Anastasia McKinlay
Arabidopsis thaliana nucleolar organizer region assembly using ultra-long Oxford Nanopore sequencing and dotplot puzzle fitting
About Anastasia McKinlay
Anastasia McKinlay is a Research Associate in Prof. Craig Pikaard’s Lab in the Department of Biology, Indiana University, and received her Ph.D. from Michigan State University with Prof. William Henry. During her post-graduate training with Prof. Stanley Fields in the Department of Genome Sciences, University of Washington, Anastasia applied next-generation sequencing to study nascent RNA transcription on a genome-wide scale. Currently, in Craig Pikaard’s Lab, she focuses on sequencing and assembly of the highly repetitive ribosomal RNA gene-containing loci.
Abstract
Nucleolus organizer regions, or NORs, are chromosomal loci at which ribosomal RNA genes are repeated in long tandem arrays.

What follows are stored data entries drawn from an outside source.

(* ===== verification/Flags.v ===== *)
(** * pkg/mflag: command-line flags

    A flag set holds flags that have several names.  The flags are objects
    that [formal] and [actual] share: a flag is a position of the store
    [flags], so a value set under one name is seen under every other, and a
    pointer that [Bool], [Int], ... return is that position.  What is written
    to the output is the list of messages.  [float64Value] and
    [durationValue], whose texts strconv and time parse, and the layout of
    the usage text are left out. *)

From stdpp Require Import base gmap sets list strings pretty.
From Stdlib Require Import ZArith Lia Ascii Sorting.
From S2P Require Import Prelude GoStrings GoSort Utf8.

Local Open Scope Z_scope.

(** ** Values *)

(** The interface [Value], with [boolFlag]'s method. *)
Class FlagValue (V : Type) := {
  Value_String : V -> string;
  Value_Set : V -> string -> V * option num_error;
  IsBoolFlag : V -> bool;
  IsBoolFlag_Set : forall v s, IsBoolFlag (fst (Value_Set v s)) = IsBoolFlag v }.

(** [strconv.ParseBool] *)
Definition ParseBool (s : string) : option bool :=
  if bool_decide (s ∈ ["1"; "t"; "T"; "true"; "TRUE"; "True"]) then Some true
  else if bool_decide (s ∈ ["0"; "f"; "F"; "false"; "FALSE"; "False"]) then Some false
  else None.

(** The digits of [strconv.ParseUint] in base [base] at most 16. *)
Definition base_digit (base : Z) (c : ascii) : option Z :=
  let n := Z.of_nat (nat_of_ascii c) in
  let v := if (48 <=? n) && (n <=? 57) then Some (n - 48)
           else if (97 <=? n) && (n <=? 122) then Some (n - 87)
           else if (65 <=? n) && (n <=? 90) then Some (n - 55) else None in
  match v with Some v => if base <=? v then None else Some v | None => None end.

(** The value that comes with an error is 0 for the syntax and the largest one for the range. *)
Fixpoint base_digits (base max n : Z) (s : string) : Z * option num_error :=
  match s with
  | EmptyString => (n, None)
  | String c s' =>
      match base_digit base c with
      | None => (0, Some ErrSyntax)
      | Some v => if max <? n * base + v then (max, Some ErrRange) else base_digits base max (n * base + v) s'
      end
  end.

(** [strconv.ParseUint(s, 0, 64)] *)
Definition ParseUint0 (s : string) : Z * option num_error :=
  match s with
  | EmptyString => (0, Some ErrSyntax)
  | String "0" (String x s') =>
      if Ascii.eqb x "x" || Ascii.eqb x "X" then
        if String.eqb s' "" then (0, Some ErrSyntax) else base_digits 16 (2 ^ 64 - 1) 0 s'
      else base_digits 8 (2 ^ 64 - 1) 0 s
  | _ => base_digits (if has_prefix "0" s then 8 else 10) (2 ^ 64 - 1) 0 s
  end.
Lemma Get_whole g id img : consistent g -> id ∈ ids (idIndex g) -> stored g id img -> Get Root layer_size g id = Ok img.
Proof.
  intros Hc Hin Hs. destruct (index_stored _ Hc id Hin) as (i & Hs' & He & Hz). assert (i = img) as -> by (unfold stored in *; congruence).
  pose proof (index_ok _ Hc _ Hin) as Hok.
  apply Get_spec; [done|]. rewrite He. split_and!; [by intros ->; destruct Hok as [_ ?]|done..|apply has_prefix_refl|].
  intros x Hx Hp. symmetry. apply id_ok_prefix; [done| |done]. by apply (index_ok _ Hc).
Qed.

Lemma Get_id_ok g id img : consistent g -> id_ok id -> Get Root layer_size g id = Ok img -> ID img = id.
Proof.
  intros Hc Hid (_ & _ & Hin & Hp & _)%(Get_spec _ _ _ Hc). symmetry. apply id_ok_prefix; [done| |done]. by apply (index_ok _ Hc).
Qed.

Lemma Exists_spec g id : consistent g -> id_ok id -> Exists Root layer_size g id = bool_decide (id ∈ ids (idIndex g)).
Proof.
  intros Hc Hid. unfold Exists. case_bool_decide as Hin.
  - destruct (index_stored _ Hc id Hin) as (i & Hs & He & Hz). by rewrite (Get_whole g id i).
  - destruct (Get Root layer_size g id) as [i|] eqn:Hg; [|done]. exfalso. apply Hin.
    rewrite <- (Get_id_ok g id i Hc Hid Hg). by apply (Get_spec _ _ _ Hc) in Hg as (_ & _ & ? & _).
Qed.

In the Arabidopsis thaliana genome, two NORs are located at the distal ends of Chr2 and Chr4, span across megabase-long regions, and consist of hundreds of nearly identical in sequence rRNA genes, each ~10 kb in length. By applying a similarity matrix algorithm to ultra-long Oxford Nanopore reads, we were able to visualize patterns of subtle sequence variation within rRNA gene arrays that allow the overlapping reads to be merged to generate megabase-long assemblies of the Arabidopsis thaliana NORs.